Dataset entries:
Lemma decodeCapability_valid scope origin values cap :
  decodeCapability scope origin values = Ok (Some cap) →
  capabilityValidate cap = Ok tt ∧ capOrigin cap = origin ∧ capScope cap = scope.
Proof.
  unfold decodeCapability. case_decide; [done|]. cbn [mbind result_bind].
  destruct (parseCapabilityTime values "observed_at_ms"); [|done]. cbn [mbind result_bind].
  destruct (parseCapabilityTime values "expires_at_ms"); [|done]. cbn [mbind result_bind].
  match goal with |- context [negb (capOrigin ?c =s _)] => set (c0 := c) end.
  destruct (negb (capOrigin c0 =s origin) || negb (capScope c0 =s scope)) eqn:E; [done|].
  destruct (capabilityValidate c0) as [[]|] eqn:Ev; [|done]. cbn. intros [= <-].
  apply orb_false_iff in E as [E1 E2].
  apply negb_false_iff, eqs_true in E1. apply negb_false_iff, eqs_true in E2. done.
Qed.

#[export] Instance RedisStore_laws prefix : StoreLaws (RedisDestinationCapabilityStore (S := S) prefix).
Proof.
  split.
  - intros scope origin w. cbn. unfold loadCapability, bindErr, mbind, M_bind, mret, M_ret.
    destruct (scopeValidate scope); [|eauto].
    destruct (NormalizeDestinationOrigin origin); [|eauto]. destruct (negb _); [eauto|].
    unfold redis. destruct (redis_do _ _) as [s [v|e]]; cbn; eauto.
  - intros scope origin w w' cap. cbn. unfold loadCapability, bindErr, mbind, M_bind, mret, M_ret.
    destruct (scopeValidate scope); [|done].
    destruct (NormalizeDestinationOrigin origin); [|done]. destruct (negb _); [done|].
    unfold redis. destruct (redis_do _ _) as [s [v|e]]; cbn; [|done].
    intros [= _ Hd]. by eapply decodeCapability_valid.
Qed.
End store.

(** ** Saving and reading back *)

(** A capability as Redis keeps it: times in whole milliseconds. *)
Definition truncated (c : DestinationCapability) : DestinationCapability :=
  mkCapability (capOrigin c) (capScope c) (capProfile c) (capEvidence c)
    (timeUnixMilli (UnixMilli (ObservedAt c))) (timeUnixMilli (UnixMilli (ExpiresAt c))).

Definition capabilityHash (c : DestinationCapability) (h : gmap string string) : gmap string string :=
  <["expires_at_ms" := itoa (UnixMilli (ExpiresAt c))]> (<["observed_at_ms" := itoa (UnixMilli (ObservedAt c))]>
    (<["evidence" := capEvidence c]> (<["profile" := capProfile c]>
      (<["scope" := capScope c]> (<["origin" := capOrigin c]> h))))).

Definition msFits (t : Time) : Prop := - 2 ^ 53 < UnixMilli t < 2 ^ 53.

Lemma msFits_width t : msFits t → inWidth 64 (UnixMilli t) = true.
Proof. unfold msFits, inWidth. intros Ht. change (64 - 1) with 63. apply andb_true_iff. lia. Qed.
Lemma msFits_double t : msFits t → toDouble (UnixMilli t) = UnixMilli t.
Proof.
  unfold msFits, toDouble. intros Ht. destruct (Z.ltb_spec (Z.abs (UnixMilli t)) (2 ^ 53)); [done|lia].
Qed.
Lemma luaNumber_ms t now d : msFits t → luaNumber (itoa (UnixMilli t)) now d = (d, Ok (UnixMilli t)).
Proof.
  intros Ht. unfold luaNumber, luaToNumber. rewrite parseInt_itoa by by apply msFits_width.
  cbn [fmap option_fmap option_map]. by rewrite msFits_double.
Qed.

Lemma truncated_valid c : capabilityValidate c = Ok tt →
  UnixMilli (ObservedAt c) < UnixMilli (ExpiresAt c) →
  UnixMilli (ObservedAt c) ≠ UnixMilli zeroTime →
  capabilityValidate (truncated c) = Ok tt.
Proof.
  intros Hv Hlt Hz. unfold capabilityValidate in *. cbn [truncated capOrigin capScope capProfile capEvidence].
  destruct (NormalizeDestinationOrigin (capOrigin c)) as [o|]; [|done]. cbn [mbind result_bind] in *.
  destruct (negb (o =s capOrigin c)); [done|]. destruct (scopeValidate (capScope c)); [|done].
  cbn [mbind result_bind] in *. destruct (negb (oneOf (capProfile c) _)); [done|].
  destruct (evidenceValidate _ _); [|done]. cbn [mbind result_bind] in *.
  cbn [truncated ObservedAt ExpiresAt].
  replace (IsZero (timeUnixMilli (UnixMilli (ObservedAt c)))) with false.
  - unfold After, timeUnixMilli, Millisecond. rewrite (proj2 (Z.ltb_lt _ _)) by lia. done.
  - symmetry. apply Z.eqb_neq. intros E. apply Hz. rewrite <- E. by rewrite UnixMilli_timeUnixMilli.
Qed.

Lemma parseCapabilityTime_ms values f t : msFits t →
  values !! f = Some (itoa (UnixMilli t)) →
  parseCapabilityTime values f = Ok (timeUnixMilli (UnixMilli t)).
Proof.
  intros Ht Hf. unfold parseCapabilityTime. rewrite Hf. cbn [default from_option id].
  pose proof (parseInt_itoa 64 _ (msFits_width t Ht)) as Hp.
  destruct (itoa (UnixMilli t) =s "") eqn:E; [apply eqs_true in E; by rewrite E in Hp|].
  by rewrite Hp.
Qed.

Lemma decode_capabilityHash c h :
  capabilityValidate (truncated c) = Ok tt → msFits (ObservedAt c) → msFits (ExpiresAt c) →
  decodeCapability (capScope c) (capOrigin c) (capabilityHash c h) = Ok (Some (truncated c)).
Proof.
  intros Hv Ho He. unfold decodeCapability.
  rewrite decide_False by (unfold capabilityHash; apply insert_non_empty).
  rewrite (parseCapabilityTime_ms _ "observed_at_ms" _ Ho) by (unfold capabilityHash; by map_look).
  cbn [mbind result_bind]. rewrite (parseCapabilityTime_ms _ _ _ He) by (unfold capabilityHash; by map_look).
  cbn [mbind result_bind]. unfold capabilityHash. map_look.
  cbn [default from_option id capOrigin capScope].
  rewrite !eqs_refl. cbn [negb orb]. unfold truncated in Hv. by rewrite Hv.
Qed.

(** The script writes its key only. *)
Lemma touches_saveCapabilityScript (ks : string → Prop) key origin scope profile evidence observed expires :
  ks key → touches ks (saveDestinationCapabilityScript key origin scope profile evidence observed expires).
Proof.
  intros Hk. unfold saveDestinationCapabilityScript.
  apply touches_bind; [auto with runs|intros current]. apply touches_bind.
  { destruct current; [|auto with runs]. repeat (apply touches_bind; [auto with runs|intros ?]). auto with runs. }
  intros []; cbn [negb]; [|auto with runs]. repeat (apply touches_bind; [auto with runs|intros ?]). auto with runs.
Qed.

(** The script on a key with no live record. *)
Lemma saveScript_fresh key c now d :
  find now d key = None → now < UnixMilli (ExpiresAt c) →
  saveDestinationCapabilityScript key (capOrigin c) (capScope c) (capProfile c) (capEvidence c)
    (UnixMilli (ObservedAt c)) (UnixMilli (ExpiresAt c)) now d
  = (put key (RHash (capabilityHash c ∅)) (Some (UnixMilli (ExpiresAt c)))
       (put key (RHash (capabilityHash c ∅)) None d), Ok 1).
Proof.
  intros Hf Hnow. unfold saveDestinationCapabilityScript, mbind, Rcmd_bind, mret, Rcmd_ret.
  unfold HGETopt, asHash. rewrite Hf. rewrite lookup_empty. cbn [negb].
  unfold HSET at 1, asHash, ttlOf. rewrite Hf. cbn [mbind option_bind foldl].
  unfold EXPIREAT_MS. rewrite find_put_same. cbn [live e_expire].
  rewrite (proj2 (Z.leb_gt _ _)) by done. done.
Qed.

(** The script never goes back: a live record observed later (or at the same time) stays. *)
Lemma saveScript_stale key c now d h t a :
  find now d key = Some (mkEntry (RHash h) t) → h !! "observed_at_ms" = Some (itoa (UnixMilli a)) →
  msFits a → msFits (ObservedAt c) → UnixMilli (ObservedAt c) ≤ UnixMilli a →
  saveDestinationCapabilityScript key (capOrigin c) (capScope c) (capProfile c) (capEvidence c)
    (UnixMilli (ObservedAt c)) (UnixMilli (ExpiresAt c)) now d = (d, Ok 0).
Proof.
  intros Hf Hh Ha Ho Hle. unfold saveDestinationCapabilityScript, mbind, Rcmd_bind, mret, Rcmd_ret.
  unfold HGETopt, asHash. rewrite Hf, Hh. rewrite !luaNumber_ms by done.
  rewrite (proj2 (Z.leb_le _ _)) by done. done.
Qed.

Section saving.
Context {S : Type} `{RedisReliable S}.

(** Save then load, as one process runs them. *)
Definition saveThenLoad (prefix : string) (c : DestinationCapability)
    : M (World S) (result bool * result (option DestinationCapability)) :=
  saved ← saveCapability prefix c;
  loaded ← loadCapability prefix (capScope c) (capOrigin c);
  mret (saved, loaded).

- [ASSIGNED TASK] Give back exactly the lines above starting at the line where "apply orb_false_iff in E as [E1 E2]." appears and ending at the line where "(UnixMilli (ObservedAt c))]>" appears, both included, with no other lines.

- [ANSWER BOX]
  apply orb_false_iff in E as [E1 E2].
  apply negb_false_iff, eqs_true in E1. apply negb_false_iff, eqs_true in E2. done.
Qed.

#[export] Instance RedisStore_laws prefix : StoreLaws (RedisDestinationCapabilityStore (S := S) prefix).
Proof.
  split.
  - intros scope origin w. cbn. unfold loadCapability, bindErr, mbind, M_bind, mret, M_ret.
    destruct (scopeValidate scope); [|eauto].
    destruct (NormalizeDestinationOrigin origin); [|eauto]. destruct (negb _); [eauto|].
    unfold redis. destruct (redis_do _ _) as [s [v|e]]; cbn; eauto.
  - intros scope origin w w' cap. cbn. unfold loadCapability, bindErr, mbind, M_bind, mret, M_ret.
    destruct (scopeValidate scope); [|done].
    destruct (NormalizeDestinationOrigin origin); [|done]. destruct (negb _); [done|].
    unfold redis. destruct (redis_do _ _) as [s [v|e]]; cbn; [|done].
    intros [= _ Hd]. by eapply decodeCapability_valid.
Qed.
End store.

(** ** Saving and reading back *)

(** A capability as Redis keeps it: times in whole milliseconds. *)
Definition truncated (c : DestinationCapability) : DestinationCapability :=
  mkCapability (capOrigin c) (capScope c) (capProfile c) (capEvidence c)
    (timeUnixMilli (UnixMilli (ObservedAt c))) (timeUnixMilli (UnixMilli (ExpiresAt c))).

Definition capabilityHash (c : DestinationCapability) (h : gmap string string) : gmap string string :=
  <["expires_at_ms" := itoa (UnixMilli (ExpiresAt c))]> (<["observed_at_ms" := itoa (UnixMilli (ObservedAt c))]>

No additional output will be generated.